Stored data entries
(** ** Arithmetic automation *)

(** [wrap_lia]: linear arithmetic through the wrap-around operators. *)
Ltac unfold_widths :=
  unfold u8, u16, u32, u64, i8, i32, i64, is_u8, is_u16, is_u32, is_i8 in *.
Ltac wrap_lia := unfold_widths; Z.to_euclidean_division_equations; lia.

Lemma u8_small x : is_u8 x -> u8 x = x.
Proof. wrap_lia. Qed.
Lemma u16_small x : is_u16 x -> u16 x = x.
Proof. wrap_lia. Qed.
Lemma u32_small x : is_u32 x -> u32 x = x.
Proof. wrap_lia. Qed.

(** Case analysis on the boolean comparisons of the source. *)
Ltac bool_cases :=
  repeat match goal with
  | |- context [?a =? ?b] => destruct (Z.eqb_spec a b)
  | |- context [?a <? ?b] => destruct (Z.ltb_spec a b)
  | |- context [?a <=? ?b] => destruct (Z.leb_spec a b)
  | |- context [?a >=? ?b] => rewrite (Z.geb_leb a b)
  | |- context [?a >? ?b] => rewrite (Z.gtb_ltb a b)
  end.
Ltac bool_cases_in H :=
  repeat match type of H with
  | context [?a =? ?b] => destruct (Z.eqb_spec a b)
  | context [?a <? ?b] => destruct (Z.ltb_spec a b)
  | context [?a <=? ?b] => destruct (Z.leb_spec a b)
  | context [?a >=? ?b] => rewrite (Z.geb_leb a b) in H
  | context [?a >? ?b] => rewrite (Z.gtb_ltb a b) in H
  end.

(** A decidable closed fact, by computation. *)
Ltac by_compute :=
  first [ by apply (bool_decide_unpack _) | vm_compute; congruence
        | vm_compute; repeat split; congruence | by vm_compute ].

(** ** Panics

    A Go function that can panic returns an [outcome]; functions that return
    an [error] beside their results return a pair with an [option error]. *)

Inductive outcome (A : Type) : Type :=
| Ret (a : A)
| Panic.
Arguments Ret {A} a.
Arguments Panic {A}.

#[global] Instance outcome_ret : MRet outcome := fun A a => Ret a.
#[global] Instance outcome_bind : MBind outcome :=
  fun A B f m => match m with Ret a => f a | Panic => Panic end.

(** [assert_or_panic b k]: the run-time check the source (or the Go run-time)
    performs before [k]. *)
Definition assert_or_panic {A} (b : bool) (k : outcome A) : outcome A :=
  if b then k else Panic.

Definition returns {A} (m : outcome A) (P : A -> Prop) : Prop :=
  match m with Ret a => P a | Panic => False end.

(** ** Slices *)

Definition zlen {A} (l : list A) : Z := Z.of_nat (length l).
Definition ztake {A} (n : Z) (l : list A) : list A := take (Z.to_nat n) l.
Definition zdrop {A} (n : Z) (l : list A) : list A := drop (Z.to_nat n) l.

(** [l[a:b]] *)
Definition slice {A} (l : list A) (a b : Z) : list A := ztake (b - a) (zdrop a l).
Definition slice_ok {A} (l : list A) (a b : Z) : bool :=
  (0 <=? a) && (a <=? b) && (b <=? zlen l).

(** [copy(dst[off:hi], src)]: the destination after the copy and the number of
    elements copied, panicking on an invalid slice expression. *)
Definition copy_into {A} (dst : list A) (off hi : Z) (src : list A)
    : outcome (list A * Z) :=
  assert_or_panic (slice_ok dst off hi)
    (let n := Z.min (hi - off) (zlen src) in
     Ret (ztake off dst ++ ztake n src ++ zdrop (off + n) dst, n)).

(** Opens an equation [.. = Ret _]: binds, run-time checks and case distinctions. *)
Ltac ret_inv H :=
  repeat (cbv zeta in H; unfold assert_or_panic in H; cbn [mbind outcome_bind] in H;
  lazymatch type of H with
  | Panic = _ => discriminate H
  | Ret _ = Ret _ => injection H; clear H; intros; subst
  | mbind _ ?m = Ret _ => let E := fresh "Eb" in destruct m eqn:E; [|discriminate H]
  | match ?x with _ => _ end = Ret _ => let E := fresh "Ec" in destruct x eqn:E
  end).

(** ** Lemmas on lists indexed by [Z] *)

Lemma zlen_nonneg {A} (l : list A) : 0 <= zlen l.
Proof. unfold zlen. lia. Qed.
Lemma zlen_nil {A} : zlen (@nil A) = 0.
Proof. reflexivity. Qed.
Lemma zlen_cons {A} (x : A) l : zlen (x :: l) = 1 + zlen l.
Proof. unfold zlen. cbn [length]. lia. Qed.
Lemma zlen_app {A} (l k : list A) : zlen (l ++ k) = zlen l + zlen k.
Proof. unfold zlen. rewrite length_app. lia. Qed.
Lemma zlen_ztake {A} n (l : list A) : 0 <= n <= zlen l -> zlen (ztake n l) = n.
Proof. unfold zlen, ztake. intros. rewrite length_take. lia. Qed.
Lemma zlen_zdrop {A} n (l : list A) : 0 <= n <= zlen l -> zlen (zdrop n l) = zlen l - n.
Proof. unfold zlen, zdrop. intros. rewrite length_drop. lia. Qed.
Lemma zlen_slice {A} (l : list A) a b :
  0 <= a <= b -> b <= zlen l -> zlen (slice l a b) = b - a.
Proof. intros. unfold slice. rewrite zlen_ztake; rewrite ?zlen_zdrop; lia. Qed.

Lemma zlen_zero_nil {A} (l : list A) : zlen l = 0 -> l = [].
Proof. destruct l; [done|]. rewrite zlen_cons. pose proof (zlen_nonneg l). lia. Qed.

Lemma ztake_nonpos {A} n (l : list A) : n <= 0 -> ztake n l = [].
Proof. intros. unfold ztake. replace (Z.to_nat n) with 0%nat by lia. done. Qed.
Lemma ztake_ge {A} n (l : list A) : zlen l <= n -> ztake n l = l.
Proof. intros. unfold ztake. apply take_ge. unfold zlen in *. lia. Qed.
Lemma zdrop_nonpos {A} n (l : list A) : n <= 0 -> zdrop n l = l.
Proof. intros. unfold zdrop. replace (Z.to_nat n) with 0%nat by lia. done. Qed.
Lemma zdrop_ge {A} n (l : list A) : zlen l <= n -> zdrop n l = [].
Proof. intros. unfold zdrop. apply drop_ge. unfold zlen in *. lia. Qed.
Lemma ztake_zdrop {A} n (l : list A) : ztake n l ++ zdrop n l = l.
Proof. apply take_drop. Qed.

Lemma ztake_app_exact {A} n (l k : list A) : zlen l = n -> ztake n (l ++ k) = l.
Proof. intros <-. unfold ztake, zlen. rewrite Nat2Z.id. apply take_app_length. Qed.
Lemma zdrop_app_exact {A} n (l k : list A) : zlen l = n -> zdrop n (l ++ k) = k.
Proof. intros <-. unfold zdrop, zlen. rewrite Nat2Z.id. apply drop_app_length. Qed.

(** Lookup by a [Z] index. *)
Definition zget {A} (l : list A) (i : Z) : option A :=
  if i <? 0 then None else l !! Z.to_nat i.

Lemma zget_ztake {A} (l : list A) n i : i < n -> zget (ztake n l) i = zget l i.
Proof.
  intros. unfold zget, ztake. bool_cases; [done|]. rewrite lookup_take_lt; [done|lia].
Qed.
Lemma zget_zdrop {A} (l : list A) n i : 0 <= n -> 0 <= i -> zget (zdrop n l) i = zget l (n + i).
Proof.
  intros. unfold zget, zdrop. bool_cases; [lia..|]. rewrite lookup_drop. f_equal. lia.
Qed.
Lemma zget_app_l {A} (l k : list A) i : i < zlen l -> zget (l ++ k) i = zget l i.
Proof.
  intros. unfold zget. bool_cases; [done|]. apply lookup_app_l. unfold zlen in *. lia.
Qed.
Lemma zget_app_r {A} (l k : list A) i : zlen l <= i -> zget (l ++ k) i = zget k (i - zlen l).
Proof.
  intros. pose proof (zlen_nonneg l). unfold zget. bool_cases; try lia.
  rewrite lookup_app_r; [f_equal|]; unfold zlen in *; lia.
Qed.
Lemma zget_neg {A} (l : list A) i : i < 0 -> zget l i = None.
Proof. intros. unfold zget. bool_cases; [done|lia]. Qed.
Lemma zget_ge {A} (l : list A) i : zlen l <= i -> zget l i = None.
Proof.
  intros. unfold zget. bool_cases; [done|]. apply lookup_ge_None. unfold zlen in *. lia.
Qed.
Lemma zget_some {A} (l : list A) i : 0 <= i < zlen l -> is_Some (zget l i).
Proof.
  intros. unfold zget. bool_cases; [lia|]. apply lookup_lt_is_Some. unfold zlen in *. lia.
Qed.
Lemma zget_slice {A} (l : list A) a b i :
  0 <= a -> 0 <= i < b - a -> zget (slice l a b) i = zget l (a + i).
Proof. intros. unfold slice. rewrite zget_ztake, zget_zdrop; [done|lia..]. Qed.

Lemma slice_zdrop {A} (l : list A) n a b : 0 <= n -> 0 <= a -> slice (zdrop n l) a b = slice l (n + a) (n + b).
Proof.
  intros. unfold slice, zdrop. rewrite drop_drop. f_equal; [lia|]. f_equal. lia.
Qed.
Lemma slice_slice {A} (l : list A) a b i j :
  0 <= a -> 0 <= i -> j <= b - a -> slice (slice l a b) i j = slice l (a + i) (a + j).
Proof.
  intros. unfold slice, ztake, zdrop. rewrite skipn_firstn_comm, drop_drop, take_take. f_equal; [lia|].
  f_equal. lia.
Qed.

■ **Assignment**
Taking the records above, retype every line from the one with "(ztake n l) = n." down to the one with "Z) : option", exactly and with nothing else.

■ **Output below**
Lemma zlen_ztake {A} n (l : list A) : 0 <= n <= zlen l -> zlen (ztake n l) = n.
Proof. unfold zlen, ztake. intros. rewrite length_take. lia. Qed.
Lemma zlen_zdrop {A} n (l : list A) : 0 <= n <= zlen l -> zlen (zdrop n l) = zlen l - n.
Proof. unfold zlen, zdrop. intros. rewrite length_drop. lia. Qed.
Lemma zlen_slice {A} (l : list A) a b :
  0 <= a <= b -> b <= zlen l -> zlen (slice l a b) = b - a.
Proof. intros. unfold slice. rewrite zlen_ztake; rewrite ?zlen_zdrop; lia. Qed.

Lemma zlen_zero_nil {A} (l : list A) : zlen l = 0 -> l = [].
Proof. destruct l; [done|]. rewrite zlen_cons. pose proof (zlen_nonneg l). lia. Qed.

Lemma ztake_nonpos {A} n (l : list A) : n <= 0 -> ztake n l = [].
Proof. intros. unfold ztake. replace (Z.to_nat n) with 0%nat by lia. done. Qed.
Lemma ztake_ge {A} n (l : list A) : zlen l <= n -> ztake n l = l.
Proof. intros. unfold ztake. apply take_ge. unfold zlen in *. lia. Qed.
Lemma zdrop_nonpos {A} n (l : list A) : n <= 0 -> zdrop n l = l.
Proof. intros. unfold zdrop. replace (Z.to_nat n) with 0%nat by lia. done. Qed.
Lemma zdrop_ge {A} n (l : list A) : zlen l <= n -> zdrop n l = [].
Proof. intros. unfold zdrop. apply drop_ge. unfold zlen in *. lia. Qed.
Lemma ztake_zdrop {A} n (l : list A) : ztake n l ++ zdrop n l = l.
Proof. apply take_drop. Qed.

Lemma ztake_app_exact {A} n (l k : list A) : zlen l = n -> ztake n (l ++ k) = l.
Proof. intros <-. unfold ztake, zlen. rewrite Nat2Z.id. apply take_app_length. Qed.
Lemma zdrop_app_exact {A} n (l k : list A) : zlen l = n -> zdrop n (l ++ k) = k.
Proof. intros <-. unfold zdrop, zlen. rewrite Nat2Z.id. apply drop_app_length. Qed.

(** Lookup by a [Z] index. *)
Definition zget {A} (l : list A) (i : Z) : option A :=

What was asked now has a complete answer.